Why is this an issue?

Manually implementing PartialOrd for a type that derives Ord can lead to inconsistencies, as the implementations of these traits must agree for sorting and other comparisons. According to the trait contract, the following must hold for any type implementing Ord:

k1.cmp(&k2) == k1.partial_cmp(&k2).unwrap()

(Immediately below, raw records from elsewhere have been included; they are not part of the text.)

Definition view_display (s : nm_state) (long_format : bool) (f : file_entry) : cstr :=
  if long_format then
    line (cs "  " ++ f_name f ++ cs " (owner: " ++ f_owner f ++ cs ", words: " ++ show_Z (f_word_count f) ++ cs ", chars: " ++
          show_Z (f_char_count f) ++ cs ", last user: " ++ f_last_access_user f ++ cs ")") ++
    line (cs "    primary: " ++ replica_display s (f_ss_index f) ++ cs ", backup: " ++ replica_display s (f_backup_index f))
  else line (cs "  " ++ f_name f).

(** A text the client's buffers of 128 bytes hold and its scanner does not cut. *)
Definition cli_name (s : cstr) : Prop := length s < 128 /\ no_brace s.

Record viewable (s : nm_state) (long_format : bool) (f : file_entry) : Prop := {
  vw_name : cli_name (f_name f);
  vw_owner : cli_name (f_owner f);
  vw_user : cli_name (f_last_access_user f);
  vw_words : (0 <= f_word_count f <= INT_MAX)%Z;
  vw_chars : (0 <= f_char_count f <= INT_MAX)%Z;
  vw_access : (LONG_MIN <= f_last_access f <= LONG_MAX)%Z;
  vw_servers index x : nm_get_server s index = Some x -> cli_name (ss_id x) /\ short (ss_id x) = true;
  vw_length : length (render_obj (view_fields s long_format f)) <= 511;
}.

Lemma json_written_field fs key n v :
  good_key key = true -> Forall (fun f => good_key (fst f) = true) fs -> length key + 4 < 128 ->
  field_str fs key = Some v -> length v < n -> json_string_written (render_obj fs) key n = v.
Proof.
  intros Hk Hfs Hl Hf Hn. unfold json_string_written.
  pose proof (find_pattern_string key fs Hk Hfs Hl) as Hp. rewrite Hf in Hp. destruct Hp as (rest & ->).
  assert (forall out, length out + length v < n -> get_string_written n (escape v ++ dquote :: rest) out = out ++ v) as H.
  { clear. induction v as [|x v IH]; intros out Ho; cbn [length] in Ho.
    - cbn. by rewrite app_nil_r.
    - rewrite escape_cons, <- app_assoc. unfold esc1.
      assert (forall c, n <=? length out + 1 = false /\ get_string_written n (escape v ++ dquote :: rest) (out ++ [c]) = out ++ c :: v) as Hs.
      { intros c. split; [apply Nat.leb_gt; lia|]. rewrite IH by (rewrite length_app; cbn; lia). by rewrite <- app_assoc. }
      destruct (Hs x) as [Hn Hx].
      destruct (unescape_esc1 x) as [(E & Hb & Hq)|(d & E & Hd)]; rewrite E; cbn [default from_option id app get_string_written].
      + rewrite !decide_False by done. by rewrite Hn.
      + rewrite decide_True by done. rewrite Hn. subst x. done. }
  apply (H []). done.
Qed.

Lemma replica_described s index :
  (forall x, nm_get_server s index = Some x -> cli_name (ss_id x) /\ short (ss_id x) = true) ->
  describe_server_status 192 (replica_id s index) (snd (replica_texts s index)) = replica_display s index /\
  length (replica_id s index) < 128 /\ length (snd (replica_texts s index)) < 32.
Proof.
  intros Hx. unfold replica_id, replica_texts, replica_display. destruct (nm_get_server s index) as [x|] eqn:E.
  - destruct (Hx x eq_refl) as [[Hl _] ->]. cbn [snd]. split_and!; [|done|destruct (is_online x); cbn; lia].
    unfold describe_server_status. destruct (is_online x), (ss_id x) as [|a id]; cbn [length] in Hl; try done.
    + change (snprintf_s 192 (a :: id) = a :: id). apply snprintf_s_id. cbn [length]. lia.
    + change (snprintf_s 192 (cs "offline (last: " ++ (a :: id) ++ cs ")") = cs "offline (last: " ++ (a :: id) ++ cs ")").
      apply snprintf_s_id. rewrite !length_app. cbn [length cs String.list_ascii_of_string] in *. lia.
  - cbn [snd]. destruct (0 <=? index)%Z; (split_and!; [reflexivity|cbn; lia..]).
Qed.
(** The name manager's part of a granted request. *)
Lemma nm_grants ask shell p op file sentence tok i f ss now c :
  operation op -> names_fit file (p_user p) tok ss -> (0 <= now <= INT_MAX - TICKET_TTL)%Z -> (0 <= sentence <= INT_MAX)%Z ->
  granted p file (op_perm op) tok i f ss c ->
  exists extra c',
    handle_client_message ask shell p (request_json (p_user p) (ticket_command op file sentence)) now c = (ROk extra, true, c') /\
    x_forwarded c' = x_forwarded c ++ [(ss_ctrl_fd ss, announcement p file op tok now)] /\
    reply_json (ROk extra) = Some (render_obj (endpoint_fields file op tok ss (op_sentence op sentence))).
Proof.
  intros Hop Hfit Hnow Hs Hg.
  destruct (request_json_lookup op file sentence (p_user p) Hop (proj2 (nf_file _ _ _ _ Hfit)) ltac:(unfold INT_MIN, INT_MAX in *; lia))
    as (H1 & H2 & H3).
  rewrite (handle_lookup _ _ _ _ op file) by done.
  destruct (obtain_granted p file op (op_perm op) tok i f ss now Hop Hfit Hnow 1 c Hg) as (c' & E & Ef). rewrite E.
  destruct (endpoint_reply p file op tok ss Hop Hfit (op_sentence op sentence)) as (extra & Ex & Er).
  { unfold op_sentence. by destruct (streq op (cs "WRITE")). }
  exists extra, c'. split_and!; [|exact Ef|exact Er]. rewrite <- Ex. unfold op_sentence in *.
  destruct (streq op (cs "WRITE")) eqn:Ew; [|done]. by rewrite H3.
Qed.

(** ** The storage server takes the ticket and serves the request *)

Definition announced (file user tok op : cstr) (now : Z) : auth_ticket :=
  SsTables.mk_ticket tok file user op (now + TICKET_TTL).

Lemma ss_announced rpc strerror p file op tok ss now now' w :
  operation op -> names_fit file (p_user p) tok ss -> (0 <= now <= INT_MAX - TICKET_TTL)%Z ->
  process_nm_command rpc strerror (announcement p file op tok now) now' w =
  mk_world (w_state w) (w_disk w) (w_tickets w ++ [announced file (p_user p) tok op now]) (w_locks w)
    (w_nm w ++ [ticket_answer]) (w_peer w).
Proof.
  intros Hop [[F1 F2] [U1 U2] [T1 T2] _ _ _] Hnow. destruct (operation_plain op Hop) as [_ Ho]. unfold announcement.
  set (fs := ticket_fields _ _ _ _ _). assert (Forall (fun f => good_key (fst f) = true) fs) as Hk by by repeat constructor.
  unfold process_nm_command. rewrite (get_field fs (cs "type") 64 (cs "NM_TICKET")) by (done || cbn; lia).
  change (handle_nm_ticket_command (render_obj fs) w = mk_world (w_state w) (w_disk w) (w_tickets w ++ [announced file (p_user p) tok op now])
    (w_locks w) (w_nm w ++ [ticket_answer]) (w_peer w)).
  unfold handle_nm_ticket_command. rewrite (get_field fs (cs "token") 64 tok) by (done || cbn; lia).
  rewrite (get_field fs (cs "file") SS_NAME_MAX file) by (done || unfold SS_NAME_MAX; cbn; lia).
  rewrite (get_field fs (cs "user") SS_USER_MAX (p_user p)) by (done || unfold SS_USER_MAX; cbn; lia).
  rewrite (get_field fs (cs "op") 16 op) by (done || cbn; lia).
  rewrite json_get_int_field; [|done|done|cbn; lia|].
  - change (field_int fs (cs "expiry")) with (Some (now + TICKET_TTL)%Z). cbn [fmap option_fmap option_map].
    rewrite to_int_id by (unfold INT_MIN, TICKET_TTL in *; lia). unfold ticket_table_add.
    rewrite !snprintf_s_id by (unfold SS_NAME_MAX, SS_USER_MAX; lia). reflexivity.
  - unfold long_fields, fs, ticket_fields. cbn [forallb snd andb]. rewrite long_int; [done|]. unfold INT_MIN, INT_MAX, TICKET_TTL in *. lia.
Qed.

Lemma take_announced now now' ts file user tok op :
  (now' <= now + TICKET_TTL)%Z ->
  exists t, fst (ticket_table_take now' (ts ++ [announced file user tok op now]) tok user file op) = Some t.
Proof.
  intros He. unfold ticket_table_take. rewrite ticket_table_prune_spec, List.filter_app. cbn [List.filter].
  assert (negb (expired now' (announced file user tok op now)) = true) as ->.
  { unfold expired. cbn [expiry announced]. destruct (Z.ltb_spec (now + TICKET_TTL) now'); [lia|]. by rewrite andb_false_r. }
  destruct (find_first _ _) as [[j t]|] eqn:E; [by exists t|]. exfalso.
  apply find_first_None, Forall_app in E as [_ E]. apply Forall_cons in E as [E _].
  unfold ticket_matches, streq in E. cbn in E. rewrite !bool_decide_true in E by done. done.
Qed.

(** The client's first message to the storage server. *)
Definition visit_fields (type file user tok : cstr) (sentence : option Z) : list (cstr * jval) :=
  [(cs "type", JStr type); (cs "file", JStr file); (cs "user", JStr user); (cs "ticket", JStr tok)] ++
  match sentence with Some n => [(cs "sentence", JInt n)] | None => [] end.

Lemma visit_fields_keys type file user tok sentence : Forall (fun f => good_key (fst f) = true) (visit_fields type file user tok sentence).
Proof. unfold visit_fields. destruct sentence; by repeat constructor. Qed.

(** The four fields of the message as the storage server reads them. *)
Lemma visit_lookup type file user tok sentence :
  length type < 64 -> length file < 128 -> length user < 64 -> length tok < 64 ->
  let json := render_obj (visit_fields type file user tok sentence) in
  json_get_string json (cs "type") 64 = Some type /\ json_get_string json (cs "file") SS_NAME_MAX = Some file /\
  json_get_string json (cs "user") SS_USER_MAX = Some user /\ json_get_string json (cs "ticket") 64 = Some tok.
Proof.
  intros Ht Hf Hu Hk json. pose proof (visit_fields_keys type file user tok sentence) as Hkeys.
  split_and!; apply get_field; done || (cbn; lia) || (unfold SS_NAME_MAX, SS_USER_MAX; lia).
Qed.

(** A storage server that has the document, and whose disk works. *)
Record serves (file text : cstr) (v : ss_file) (w : world) : Prop := {
  sv_docs : docs_ok w;
  sv_quiet : quiet (w_disk w);
  sv_file : snapshot_file file w = Some v;
  sv_text : text_of w v = text;
  sv_words : (0 <= word_count v < SIZE_MOD)%Z;
  sv_chars : (0 <= char_count v < SIZE_MOD)%Z;
}.

Lemma serves_name file text v w : serves file text v w -> name v = file.
Proof.
  intros [[Hs _] _ Hf _ _ _]. unfold snapshot_file in Hf. destruct (ss_state_find (w_state w) file) as [o idx] eqn:E.
  cbn [fst] in Hf. subst o. by destruct (ss_state_find_spec _ _ _ _ Hs E).
Qed.

Definition content_fields (file text : cstr) (v : ss_file) : list (cstr * jval) :=
  [(cs "status", JStr (cs "OK")); (cs "file", JStr file); (cs "content", JStr text); (cs "words", JInt (word_count v));
   (cs "chars", JInt (char_count v))].

Lemma notify_peer f w : w_peer (notify_nm_file_update f w) = w_peer w.
Proof. unfold notify_nm_file_update. by destruct (notify_payload f). Qed.

Lemma update_and_save_peer f upd w : w_peer (snd (update_and_save f upd w)) = w_peer w.
Proof. unfold update_and_save, update_record. by destruct (ss_state_find _ _) as [[]]. Qed.

(** What [send_peer] of a positive answer adds, when the text fits. *)
Lemma answer_peer_ok fs extra w :
  js "{'status':'OK'," ++ extra ++ cs "}" = render_obj fs -> extra <> [] -> length (render_obj fs) < MAX_JSON ->
  w_peer (answer_peer (ROk extra) w) = w_peer w ++ [render_obj fs].
Proof.
  intros E Hne Hl. unfold answer_peer, reply_json, send_ok. destruct extra as [|x extra]; [done|].
  rewrite E, fit_id by done. done.
Qed.

(** What [handle_read] puts after the status. *)
Definition read_extra (file text : cstr) (v : ss_file) : cstr :=
  js "'file':'" ++ file ++ js "','content':'" ++ escape text ++ js "','words':" ++ show_nonneg (word_count v) ++
  js ",'chars':" ++ show_nonneg (char_count v).

Lemma read_extra_render file text v :
  plain_text file -> (0 <= word_count v)%Z -> (0 <= char_count v)%Z ->
  js "{'status':'OK'," ++ read_extra file text v ++ cs "}" = render_obj (content_fields file text v).
Proof.
  intros Hp Hw Hc. unfold read_extra, content_fields, plain_text in *. rewrite <- Hp at 1. unfold render_obj. cbn [render_fields].
  unfold render_field. cbn [fst snd render_val].
  assert (forall z, (0 <= z)%Z -> show_Z z = show_nonneg z) as Hz by (intros z Hz; unfold show_Z; by destruct (Z.ltb_spec z 0); [lia|]).
  rewrite !Hz by lia. generalize (escape file), (escape text), (show_nonneg (word_count v)), (show_nonneg (char_count v)). clear. intros. solve_text.
Qed.

(** The answer to a reader.  A text whose answer does not fit the server's buffers is not
    sent: where the part after the status does not fit, the server says so; where only the
    whole does not, [send_ok] fails and the connection is closed without an answer. *)
Definition too_large : cstr :=
  render_obj [(cs "status", JStr (cs "ERR")); (cs "code", JStr (cs "ERR_INTERNAL")); (cs "message", JStr (cs "response too large"))].

Definition read_reply (file text : cstr) (v : ss_file) : option cstr :=
  if MAX_JSON <=? length (read_extra file text v) then Some too_large
  else fit MAX_JSON (render_obj (content_fields file text v)).

Lemma handle_read_serves file text v user now w :
  serves file text v w -> plain_text file ->
  w_peer (handle_read file user now w) = w_peer w ++ option_list (read_reply file text v).
Proof.
  intros Hw Hp. pose proof (serves_name _ _ _ _ Hw) as Hn. destruct Hw as [Hd Hq Hs Htext Hwc Hcc].
  unfold handle_read. rewrite Hs, load_quiet by done.
  assert (default [] (c_str <$> files (w_disk w) !! data_path v) = text) as -> by exact Htext. rewrite json_escape_dup_spec.
  destruct (update_and_save_quiet file (touch user now) w v Hd (fun _ => eq_refl) Hs Hq) as (w' & E & _).
  pose proof (update_and_save_peer file (touch user now) w) as Hpeer. rewrite E in Hpeer |- *. cbn [snd default from_option id] in *.
  change (word_count (touch user now v)) with (word_count v). change (char_count (touch user now v)) with (char_count v). rewrite Hn.
  fold (read_extra file text v). unfold read_reply, fit at 1.
  destruct (MAX_JSON <=? length (read_extra file text v)); unfold answer_peer.
  - unfold reply_json, send_peer. change (send_error_response _ _) with (Some too_large). cbn [snd w_peer]. by rewrite notify_peer, Hpeer.
  - unfold reply_json, send_ok. rewrite <- read_extra_render by (done || lia). destruct (read_extra file text v) eqn:Ee; [done|]. rewrite <- Ee.
    destruct (fit MAX_JSON _); cbn [send_peer snd w_peer option_list]; rewrite notify_peer, Hpeer; [done|by rewrite app_nil_r].
Qed.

Using a default-generated Ord implementation with an explicitly defined PartialOrd is a risky practice that may cause unexpected behavior.

Code examples

Noncompliant code example

#[derive(Ord, PartialEq, Eq)]
struct Foo;

impl PartialOrd for Foo {
    fn partial_cmp(&self, other: &Self) -> Option<Ordering> {
        None  // Noncompliant: Manually implemented PartialOrd when Ord is derived.
    }
}

Compliant solution

#[derive(PartialEq, Eq)]
struct Foo;

impl PartialOrd for Foo {
    fn partial_cmp(&self, other: &Foo) -> Option<Ordering> {
        Some(self.cmp(other)) // Compliant: Manual implementation is consistent with Ord.
    }
}

impl Ord for Foo {
    fn cmp(&self, other: &Foo) -> Ordering {
        // Implementation here
    }
}

Or, if a custom ordering is not needed:

#[derive(Ord, PartialOrd, PartialEq, Eq)]
struct Foo; // Compliant: Both Ord and PartialOrd are derived.